=== Section Start ===

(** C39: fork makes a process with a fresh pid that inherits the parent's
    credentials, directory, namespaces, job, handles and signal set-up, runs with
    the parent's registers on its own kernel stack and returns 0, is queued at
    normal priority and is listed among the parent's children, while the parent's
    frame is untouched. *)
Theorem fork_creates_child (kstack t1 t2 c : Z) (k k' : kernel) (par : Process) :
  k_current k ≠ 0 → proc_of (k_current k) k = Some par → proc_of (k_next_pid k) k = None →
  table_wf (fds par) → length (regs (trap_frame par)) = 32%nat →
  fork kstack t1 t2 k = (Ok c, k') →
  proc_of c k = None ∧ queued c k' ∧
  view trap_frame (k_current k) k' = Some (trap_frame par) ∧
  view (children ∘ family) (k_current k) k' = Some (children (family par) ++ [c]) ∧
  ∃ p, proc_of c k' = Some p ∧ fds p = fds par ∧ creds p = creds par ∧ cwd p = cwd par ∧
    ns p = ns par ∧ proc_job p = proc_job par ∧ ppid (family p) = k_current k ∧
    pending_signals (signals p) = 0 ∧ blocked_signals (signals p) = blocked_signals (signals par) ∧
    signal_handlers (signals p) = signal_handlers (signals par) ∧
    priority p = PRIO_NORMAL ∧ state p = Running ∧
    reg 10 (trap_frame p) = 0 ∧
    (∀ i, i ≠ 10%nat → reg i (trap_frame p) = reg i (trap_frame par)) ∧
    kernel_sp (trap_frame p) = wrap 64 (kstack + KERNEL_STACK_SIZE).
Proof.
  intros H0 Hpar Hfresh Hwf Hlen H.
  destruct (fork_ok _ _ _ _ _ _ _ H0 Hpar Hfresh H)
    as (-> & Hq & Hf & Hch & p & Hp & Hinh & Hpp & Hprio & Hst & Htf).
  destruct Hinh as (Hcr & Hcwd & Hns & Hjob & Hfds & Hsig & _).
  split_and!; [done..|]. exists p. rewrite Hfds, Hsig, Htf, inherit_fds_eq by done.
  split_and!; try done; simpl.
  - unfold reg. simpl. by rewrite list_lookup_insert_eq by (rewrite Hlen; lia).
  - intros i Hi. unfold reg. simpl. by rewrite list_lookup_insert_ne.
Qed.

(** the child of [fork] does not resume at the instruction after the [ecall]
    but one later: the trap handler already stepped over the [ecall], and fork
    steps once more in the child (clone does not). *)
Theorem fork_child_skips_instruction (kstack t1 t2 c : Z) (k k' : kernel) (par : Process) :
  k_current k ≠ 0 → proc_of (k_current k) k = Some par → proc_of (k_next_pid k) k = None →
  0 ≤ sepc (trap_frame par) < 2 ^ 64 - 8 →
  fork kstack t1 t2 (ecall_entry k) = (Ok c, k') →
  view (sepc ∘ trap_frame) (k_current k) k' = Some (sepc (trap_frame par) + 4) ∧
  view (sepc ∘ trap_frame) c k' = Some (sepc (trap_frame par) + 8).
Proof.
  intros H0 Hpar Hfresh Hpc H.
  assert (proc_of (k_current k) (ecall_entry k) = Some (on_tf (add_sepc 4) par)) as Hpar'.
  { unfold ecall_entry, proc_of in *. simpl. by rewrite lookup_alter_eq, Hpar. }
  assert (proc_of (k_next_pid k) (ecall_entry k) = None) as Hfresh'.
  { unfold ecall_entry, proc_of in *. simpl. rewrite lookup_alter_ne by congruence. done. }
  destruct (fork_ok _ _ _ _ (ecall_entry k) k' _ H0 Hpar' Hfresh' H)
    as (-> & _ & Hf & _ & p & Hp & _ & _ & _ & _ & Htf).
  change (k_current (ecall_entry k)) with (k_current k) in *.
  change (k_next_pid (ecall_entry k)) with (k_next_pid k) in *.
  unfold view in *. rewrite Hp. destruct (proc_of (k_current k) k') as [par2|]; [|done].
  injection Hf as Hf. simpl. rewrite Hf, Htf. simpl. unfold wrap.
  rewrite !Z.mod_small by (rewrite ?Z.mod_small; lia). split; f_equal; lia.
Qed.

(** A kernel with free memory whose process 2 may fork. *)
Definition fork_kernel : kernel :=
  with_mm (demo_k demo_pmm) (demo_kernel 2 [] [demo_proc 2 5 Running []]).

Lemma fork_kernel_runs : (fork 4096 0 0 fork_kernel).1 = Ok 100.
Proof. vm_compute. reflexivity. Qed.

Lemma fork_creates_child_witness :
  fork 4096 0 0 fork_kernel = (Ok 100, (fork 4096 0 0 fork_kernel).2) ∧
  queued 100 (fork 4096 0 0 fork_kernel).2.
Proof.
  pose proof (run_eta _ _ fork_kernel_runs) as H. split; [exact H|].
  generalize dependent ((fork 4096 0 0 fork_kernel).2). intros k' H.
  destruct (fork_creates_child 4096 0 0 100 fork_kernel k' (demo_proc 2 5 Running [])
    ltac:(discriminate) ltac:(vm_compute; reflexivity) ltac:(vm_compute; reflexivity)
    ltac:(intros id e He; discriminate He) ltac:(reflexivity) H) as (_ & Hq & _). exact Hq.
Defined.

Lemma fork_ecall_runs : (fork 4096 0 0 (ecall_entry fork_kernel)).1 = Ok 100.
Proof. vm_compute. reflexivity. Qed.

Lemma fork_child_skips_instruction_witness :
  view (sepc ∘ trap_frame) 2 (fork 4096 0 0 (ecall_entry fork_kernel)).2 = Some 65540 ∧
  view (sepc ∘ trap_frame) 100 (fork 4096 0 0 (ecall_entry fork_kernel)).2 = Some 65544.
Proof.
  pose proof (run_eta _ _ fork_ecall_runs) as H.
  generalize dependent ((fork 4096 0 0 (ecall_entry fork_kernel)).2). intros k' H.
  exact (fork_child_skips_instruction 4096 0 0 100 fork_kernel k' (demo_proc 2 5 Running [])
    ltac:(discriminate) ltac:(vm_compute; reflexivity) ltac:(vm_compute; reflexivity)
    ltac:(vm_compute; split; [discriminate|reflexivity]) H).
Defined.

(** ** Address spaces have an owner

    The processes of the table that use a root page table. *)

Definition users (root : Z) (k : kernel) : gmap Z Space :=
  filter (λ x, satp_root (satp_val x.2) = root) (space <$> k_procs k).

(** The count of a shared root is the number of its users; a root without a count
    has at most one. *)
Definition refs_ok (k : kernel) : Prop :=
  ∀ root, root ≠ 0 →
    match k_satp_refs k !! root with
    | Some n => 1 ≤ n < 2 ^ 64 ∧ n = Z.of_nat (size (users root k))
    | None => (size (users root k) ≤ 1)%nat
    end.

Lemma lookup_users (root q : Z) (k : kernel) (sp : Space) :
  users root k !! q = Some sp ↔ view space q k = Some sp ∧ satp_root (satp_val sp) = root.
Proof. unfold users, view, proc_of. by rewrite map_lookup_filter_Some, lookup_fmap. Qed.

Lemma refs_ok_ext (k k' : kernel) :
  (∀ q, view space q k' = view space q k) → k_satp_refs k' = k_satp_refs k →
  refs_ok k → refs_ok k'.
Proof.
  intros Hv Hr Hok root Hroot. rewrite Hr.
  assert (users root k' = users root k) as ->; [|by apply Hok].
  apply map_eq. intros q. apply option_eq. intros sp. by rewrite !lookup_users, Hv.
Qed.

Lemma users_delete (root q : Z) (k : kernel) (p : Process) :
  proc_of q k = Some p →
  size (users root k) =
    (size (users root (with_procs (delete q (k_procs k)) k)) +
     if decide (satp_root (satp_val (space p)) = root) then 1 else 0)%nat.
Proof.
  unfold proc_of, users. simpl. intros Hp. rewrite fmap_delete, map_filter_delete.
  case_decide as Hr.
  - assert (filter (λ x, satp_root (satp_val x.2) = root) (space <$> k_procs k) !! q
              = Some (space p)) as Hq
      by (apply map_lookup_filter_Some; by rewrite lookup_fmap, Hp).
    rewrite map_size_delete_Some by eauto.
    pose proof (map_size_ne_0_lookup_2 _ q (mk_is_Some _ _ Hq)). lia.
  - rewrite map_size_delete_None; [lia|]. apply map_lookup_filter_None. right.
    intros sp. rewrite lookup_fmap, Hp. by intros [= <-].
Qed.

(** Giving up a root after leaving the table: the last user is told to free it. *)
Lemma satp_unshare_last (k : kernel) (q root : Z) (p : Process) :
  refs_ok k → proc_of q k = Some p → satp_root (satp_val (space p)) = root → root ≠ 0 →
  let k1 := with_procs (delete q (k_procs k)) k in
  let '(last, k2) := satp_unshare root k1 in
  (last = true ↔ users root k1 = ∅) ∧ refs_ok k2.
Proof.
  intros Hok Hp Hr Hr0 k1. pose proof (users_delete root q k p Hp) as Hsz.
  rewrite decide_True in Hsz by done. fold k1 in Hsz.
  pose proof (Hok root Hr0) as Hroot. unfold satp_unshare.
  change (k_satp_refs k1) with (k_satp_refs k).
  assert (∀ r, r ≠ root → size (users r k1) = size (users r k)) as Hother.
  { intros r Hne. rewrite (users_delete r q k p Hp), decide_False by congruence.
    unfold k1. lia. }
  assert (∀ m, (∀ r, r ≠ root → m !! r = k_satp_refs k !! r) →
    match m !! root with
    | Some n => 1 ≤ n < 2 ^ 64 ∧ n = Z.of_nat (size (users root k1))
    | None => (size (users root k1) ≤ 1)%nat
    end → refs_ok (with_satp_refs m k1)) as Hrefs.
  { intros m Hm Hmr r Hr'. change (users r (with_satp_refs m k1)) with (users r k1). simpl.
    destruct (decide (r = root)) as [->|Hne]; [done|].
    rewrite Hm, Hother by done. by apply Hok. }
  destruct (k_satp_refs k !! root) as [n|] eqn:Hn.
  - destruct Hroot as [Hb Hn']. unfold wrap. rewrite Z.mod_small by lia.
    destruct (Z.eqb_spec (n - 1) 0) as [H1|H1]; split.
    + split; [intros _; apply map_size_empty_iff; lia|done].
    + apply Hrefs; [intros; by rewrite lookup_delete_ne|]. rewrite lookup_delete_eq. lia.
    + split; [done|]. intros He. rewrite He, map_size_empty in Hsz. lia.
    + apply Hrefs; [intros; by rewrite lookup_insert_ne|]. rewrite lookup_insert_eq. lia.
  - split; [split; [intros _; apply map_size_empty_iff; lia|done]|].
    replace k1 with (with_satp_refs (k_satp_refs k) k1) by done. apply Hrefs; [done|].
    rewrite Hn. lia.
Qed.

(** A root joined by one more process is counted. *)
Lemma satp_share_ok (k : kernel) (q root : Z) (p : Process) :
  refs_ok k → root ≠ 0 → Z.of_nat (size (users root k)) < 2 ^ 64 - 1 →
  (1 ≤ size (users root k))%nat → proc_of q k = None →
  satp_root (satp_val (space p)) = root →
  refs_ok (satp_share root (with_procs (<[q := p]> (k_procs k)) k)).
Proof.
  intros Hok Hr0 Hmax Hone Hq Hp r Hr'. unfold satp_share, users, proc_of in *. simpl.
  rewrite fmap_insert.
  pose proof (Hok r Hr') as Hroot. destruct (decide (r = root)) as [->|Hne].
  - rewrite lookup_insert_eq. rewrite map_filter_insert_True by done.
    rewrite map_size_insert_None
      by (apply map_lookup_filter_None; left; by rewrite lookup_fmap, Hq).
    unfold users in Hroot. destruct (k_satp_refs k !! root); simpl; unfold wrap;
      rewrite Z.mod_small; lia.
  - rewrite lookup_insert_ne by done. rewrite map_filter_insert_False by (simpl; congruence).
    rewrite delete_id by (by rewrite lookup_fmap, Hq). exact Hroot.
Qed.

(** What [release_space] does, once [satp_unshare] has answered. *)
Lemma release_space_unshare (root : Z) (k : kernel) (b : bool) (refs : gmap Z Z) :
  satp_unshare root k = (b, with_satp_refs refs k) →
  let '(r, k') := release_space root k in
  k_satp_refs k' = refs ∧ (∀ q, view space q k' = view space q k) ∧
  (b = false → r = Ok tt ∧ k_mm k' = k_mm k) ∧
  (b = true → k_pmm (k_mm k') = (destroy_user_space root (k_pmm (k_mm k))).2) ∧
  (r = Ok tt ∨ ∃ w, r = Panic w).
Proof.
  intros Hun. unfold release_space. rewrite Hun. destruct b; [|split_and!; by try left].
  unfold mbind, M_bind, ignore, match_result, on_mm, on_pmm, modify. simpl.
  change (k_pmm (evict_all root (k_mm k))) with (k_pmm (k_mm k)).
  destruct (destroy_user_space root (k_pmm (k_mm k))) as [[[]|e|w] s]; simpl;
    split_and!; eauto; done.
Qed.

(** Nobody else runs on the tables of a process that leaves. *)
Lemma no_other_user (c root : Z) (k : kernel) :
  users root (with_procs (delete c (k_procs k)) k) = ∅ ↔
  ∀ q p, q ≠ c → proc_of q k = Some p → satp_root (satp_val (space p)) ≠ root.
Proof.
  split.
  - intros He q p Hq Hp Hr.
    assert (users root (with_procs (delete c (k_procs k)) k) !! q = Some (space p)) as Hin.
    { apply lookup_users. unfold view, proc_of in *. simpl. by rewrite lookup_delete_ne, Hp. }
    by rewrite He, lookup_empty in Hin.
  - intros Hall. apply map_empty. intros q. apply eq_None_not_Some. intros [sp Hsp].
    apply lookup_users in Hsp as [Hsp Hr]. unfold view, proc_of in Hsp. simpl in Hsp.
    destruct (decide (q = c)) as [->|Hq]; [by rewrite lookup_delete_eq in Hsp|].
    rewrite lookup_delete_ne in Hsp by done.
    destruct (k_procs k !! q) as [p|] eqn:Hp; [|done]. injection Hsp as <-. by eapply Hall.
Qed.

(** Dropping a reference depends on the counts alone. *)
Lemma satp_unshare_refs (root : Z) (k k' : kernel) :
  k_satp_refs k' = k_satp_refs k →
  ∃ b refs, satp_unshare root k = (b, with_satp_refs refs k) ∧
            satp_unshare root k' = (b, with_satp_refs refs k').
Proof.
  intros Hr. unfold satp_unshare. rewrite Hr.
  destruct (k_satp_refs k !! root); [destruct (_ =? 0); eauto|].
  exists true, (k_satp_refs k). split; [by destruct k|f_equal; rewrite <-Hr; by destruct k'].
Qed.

=== Section End ===

▸ Task statement: What you output must be the lines from the opening of the material above up to and including the line with "view (children ∘", reproduced exactly.

▸ Finished exercise:
(** C39: fork makes a process with a fresh pid that inherits the parent's
    credentials, directory, namespaces, job, handles and signal set-up, runs with
    the parent's registers on its own kernel stack and returns 0, is queued at
    normal priority and is listed among the parent's children, while the parent's
    frame is untouched. *)
Theorem fork_creates_child (kstack t1 t2 c : Z) (k k' : kernel) (par : Process) :
  k_current k ≠ 0 → proc_of (k_current k) k = Some par → proc_of (k_next_pid k) k = None →
  table_wf (fds par) → length (regs (trap_frame par)) = 32%nat →
  fork kstack t1 t2 k = (Ok c, k') →
  proc_of c k = None ∧ queued c k' ∧
  view trap_frame (k_current k) k' = Some (trap_frame par) ∧
  view (children ∘ family) (k_current k) k' = Some (children (family par) ++ [c]) ∧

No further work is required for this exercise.